Dendrite-free Zn anode with dual channel 3D porous frameworks for rechargeable Zn batteries

Abstract

Rechargeable aqueous Zn-ion batteries are highly promising for grid-scale energy storage due to the high safety and low cost; whereas, they also suffer from the limited reversibility and dendrite growth of metallic Zn electrode during plating/stripping processes. In this work, we develop a 3D nanoporous Zn anode for dendrite-free Zn plating/stripping with significantly suppressed undesirable side reactions.

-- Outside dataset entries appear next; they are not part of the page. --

(** [log], case by case: the base class raises; the rendering raises; the
    line is out and the path of the log file is not set; the tick returns. *)
Lemma log_run (tr : Trainer) (w : World) :
  log K repr nondst get_epoch get_iter p tr w =
  match get_iter (self w) tr true with
  | Raise e => (w, Raise e)
  | Ok cur_iter =>
      match get_epoch tr with
      | Raise e => (w, Raise e)
      | Ok epoch =>
          let snapshot := snapshot_of K nondst p tr epoch cur_iter in
          match render_text K repr snapshot tr w with
          | (w1, Raise e) => (w1, Raise e)
          | (w1, Ok line) =>
              if is_master p then
                match json_log_path (self w1) with
                | Some path =>
                    ({| self := self w1;
                        sys := append_line path (json_log_of snapshot) (emit line (sys w1)) |},
                     Ok snapshot)
                | None =>
                    ({| self := self w1; sys := emit line (sys w1) |},
                     Raise (AttributeError "json_log_path"))
                end
              else (w1, Ok snapshot)
          end
      end
  end.
Proof.
  unfold log, snapshot_of. unfold bind at 1. unfold get_self at 1.
  unfold bind at 1. unfold lift at 1.
  destruct (get_iter (self w) tr true) as [cur_iter | e]; [| reflexivity].
  unfold bind at 1. unfold lift at 1.
  destruct (get_epoch tr) as [epoch | e]; [| reflexivity].
  cbv zeta. unfold bind at 1. rewrite _log_info_run.
  destruct (render_text K repr _ tr w) as [w1 [line | e]]; [| reflexivity].
  unfold bind at 1. rewrite _dump_log_run.
  destruct (is_master p); [| reflexivity].
  cbn [self sys]. destruct (json_log_path (self w1)); reflexivity.
Qed.

End TickOutcomes.

(** X1: whatever a tick does, on any process and whether it returns or
    raises, it creates and removes no directory, gives at most one line to
    the logger after those already there, keeps the lines of every file and
    adds at most one after them, and leaves every file other than the log
    file of the hook untouched. *)
Theorem log_append_only (K : LogKeys) (repr : value -> string)
    (nondst : nat -> list Z -> Z)
    (get_epoch : Trainer -> result value)
    (get_iter : TextLoggerHook -> Trainer -> bool -> result value)
    (p : Process) (tr : Trainer) (w w' : World) (r : result dict) :
  log K repr nondst get_epoch get_iter p tr w = (w', r) ->
  dirs (sys w') = dirs (sys w) /\
  (exists extra, sink (sys w') = sink (sys w) ++ extra /\ (length extra <= 1)%nat) /\
  (forall path lines,
     files (sys w) !! path = Some lines ->
     exists more, files (sys w') !! path = Some (lines ++ more) /\ (length more <= 1)%nat) /\
  (forall path,
     json_log_path (self w) <> Some path ->
     files (sys w') !! path = files (sys w) !! path).
Proof.
  intros H. rewrite log_run in H.
  assert (Hsame :
    sys w' = sys w ->
    dirs (sys w') = dirs (sys w) /\
    (exists extra, sink (sys w') = sink (sys w) ++ extra /\ (length extra <= 1)%nat) /\
    (forall path lines,
       files (sys w) !! path = Some lines ->
       exists more, files (sys w') !! path = Some (lines ++ more) /\ (length more <= 1)%nat) /\
    (forall path,
       json_log_path (self w) <> Some path ->
       files (sys w') !! path = files (sys w) !! path)).
  { intros ->. split; [reflexivity |]. split; [| split].
    - exists []. rewrite app_nil_r. split; [reflexivity | cbn; lia].
    - intros path lines Hl. exists []. rewrite app_nil_r. split; [exact Hl | cbn; lia].
    - reflexivity. }
  destruct (get_iter (self w) tr true) as [cur_iter | e0];
    [| injection H as <- <-; apply Hsame; reflexivity].
  destruct (get_epoch tr) as [epoch | e0];
    [| injection H as <- <-; apply Hsame; reflexivity].
  cbv zeta in H.
  destruct (render_text K repr (snapshot_of K nondst p tr epoch cur_iter) tr w)
    as [w1 [line | e0]] eqn:Hrender;
    pose proof (render_text_same_sys K repr _ tr w w1 _ Hrender) as Hsys;
    pose proof (render_text_same_config K repr _ tr w w1 _ Hrender)
      as (_ & _ & _ & _ & Hpath);
    unfold same_sys in Hsys;
    [| injection H as <- <-; apply Hsame; exact Hsys].
  destruct (is_master p); [| injection H as <- <-; apply Hsame; exact Hsys].
  rewrite Hpath in H.
  destruct (json_log_path (self w)) as [path0 |]; injection H as <- <-; cbn; rewrite Hsys.
  - split; [reflexivity |]. split; [| split].
    + exists [line]. split; [reflexivity | cbn; lia].
    + intros path lines Hl. destruct (decide (path0 = path)) as [-> | Hne].
      * rewrite lookup_insert_eq, Hl. cbn. exists [json_log_of (snapshot_of K nondst p tr epoch cur_iter)].
        split; [reflexivity | cbn; lia].
      * rewrite lookup_insert_ne by exact Hne. exists []. rewrite app_nil_r.
        split; [exact Hl | cbn; lia].
    + intros path Hne. apply lookup_insert_ne. congruence.
  - split; [reflexivity |]. split; [| split].
    + exists [line]. split; [reflexivity | cbn; lia].
    + intros path lines Hl. exists []. rewrite app_nil_r. split; [exact Hl | cbn; lia].
    + reflexivity.
Qed.
Lemma call1_cases f value s :
  (∃ key invert, call1 f value s = set_axis key invert value s)
  ∨ (∃ force, call1 f value s = _land force s)
  ∨ (call1 f value s).2 = s.
Proof.
  destruct f; cbn [call1];
    rewrite ?_set_roll_eq, ?_set_pitch_eq, ?_set_yaw_eq, ?_set_quota_eq; eauto.
Qed.

Lemma call0_axis_state f s : _axis_state (call0 f s).2 = _axis_state s.
Proof. apply call0_frame. Qed.

Lemma _land_frame force s :
  _running (_land force s).2 = _running s
  ∧ _axis_state (_land force s).2 = _axis_state s.
Proof. unfold _land. unfold_M. by destruct force. Qed.

(** A relation between the states before and after a call that holds of
    every handler holds of every event. *)
Section Lift.
Variable R : controller → controller → Prop.
Variable V : Z → Prop.
Hypothesis R_refl : ∀ s, R s s.
Hypothesis call0_R : ∀ f s, R s (call0 f s).2.
Hypothesis call1_R :
  ∀ f value s, Z.abs value > _AXIS_DEAD → V value → R s (call1 f value s).2.

Lemma on_event_lift ev s :
  match ev with SDL_JOYAXISMOTION _ value => V value | _ => True end →
  R s (on_event ev s).2.
Proof.
  intros Hev. unfold on_event. unfold_M.
  destruct ev as [button | axis value |]; [| |by cbn].
  - destruct (_button_map !! button) as [name|]; [|by cbn].
    destruct (_event_map !! name) as [f|]; [|by cbn].
    pose proof (call0_R f s) as H.
    destruct (call0 f s) as [[[]|e] s']; cbn in *; [done|].
    by destruct (decide _).
  - destruct (decide _) as [Hdead|]; [|by cbn].
    destruct (_axis_map !! axis) as [name|]; [|by cbn].
    destruct (_event_map !! name) as [f|]; [|by cbn].
    pose proof (call1_R f value s Hdead Hev) as H.
    destruct (call1 f value s) as [[[]|e] s']; cbn in *; [done|].
    by destruct (decide _).
Qed.
End Lift.

(** ** The keys of the axis dictionary *)

Lemma set_axis_dom key invert raw s :
  dom (_axis_state (set_axis key invert raw s).2) = dom (_axis_state s).
Proof.
  destruct (set_axis_cases key invert raw s) as [->|(v & cur & _ & Hcur & _ & ->)];
    [done|].
  destruct (_dispatch_axis_update_frame
              (set_axis_state (<[key := if invert then - v else v]> (_axis_state s)) s))
    as (_ & -> & _).
  cbn. apply dom_insert_lookup_L. by eexists.
Qed.

Lemma on_event_dom ev s : dom (_axis_state (on_event ev s).2) = dom (_axis_state s).
Proof.
  apply (on_event_lift (λ s s', dom (_axis_state s') = dom (_axis_state s)) (λ _, True));
    [done | | | by destruct ev].
  - intros f t. by rewrite call0_axis_state.
  - intros f value t _ _.
    destruct (call1_cases f value t) as [(k & i & ->)|[(force & ->)| ->]];
      [apply set_axis_dom | | done].
    by destruct (_land_frame force t) as [_ ->].
Qed.

(** X9. The dispatcher never adds or removes a key of the axis dictionary,
    whatever the events (in range or not, raising or not) and the state it
    starts from; started by [__init__], the dictionary always has its four
    keys roll, pitch, quota and yaw, so that no lookup of a setter or of
    [_dispatch_axis_update] can fail. *)
Theorem axis_keys_never_change (polls : list (list sdl_event)) (s : controller) :
  dom (_axis_state (_receive_command_loop polls s).2) = dom (_axis_state s)
  ∧ Forall (λ k, is_Some (_axis_state (_receive_command_loop polls init).2 !! k))
      ["roll"; "pitch"; "quota"; "yaw"].
Proof.
  assert (Hdom : ∀ s0,
    dom (_axis_state (_receive_command_loop polls s0).2) = dom (_axis_state s0)).
  { intros s0.
    apply (_receive_command_loop_invariant
             (λ t, dom (_axis_state t) = dom (_axis_state s0)) (λ _, True)).
    - intros ev t _ Ht. by rewrite on_event_dom.
    - apply List.Forall_forall. intros events _. by apply List.Forall_forall.
    - done. }
  split; [apply Hdom|].
  repeat (apply List.Forall_cons; [apply elem_of_dom; rewrite Hdom; by vm_compute|]).
  apply List.Forall_nil.
Qed.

The continuously connected dual-channels for electron/ion transfers and improved effective solid-electrolyte interfaces also endow the anode with promoted fast kinetics. These merits are confirmed by the significantly elongated plating/stripping cycles (1400 ​h under 0.1 ​mAh cm−2 and 200 ​h under 10 ​mAh cm−2) and lowered overpotentials in symmetric cells. Our strategy, comparing with bulk Zn foil anode, also brings largely improved performances to Zn–V2O5 cells using V2O5 cathode, with achieved high energy density 333.8 ​Wh kg−1, power density 3762.4 ​W ​kg−1, and stable cycling for 500 cycles. These results demonstrate the potential of our approach to addressing the reversibility and dendrite issues of rechargeable metal electrodes.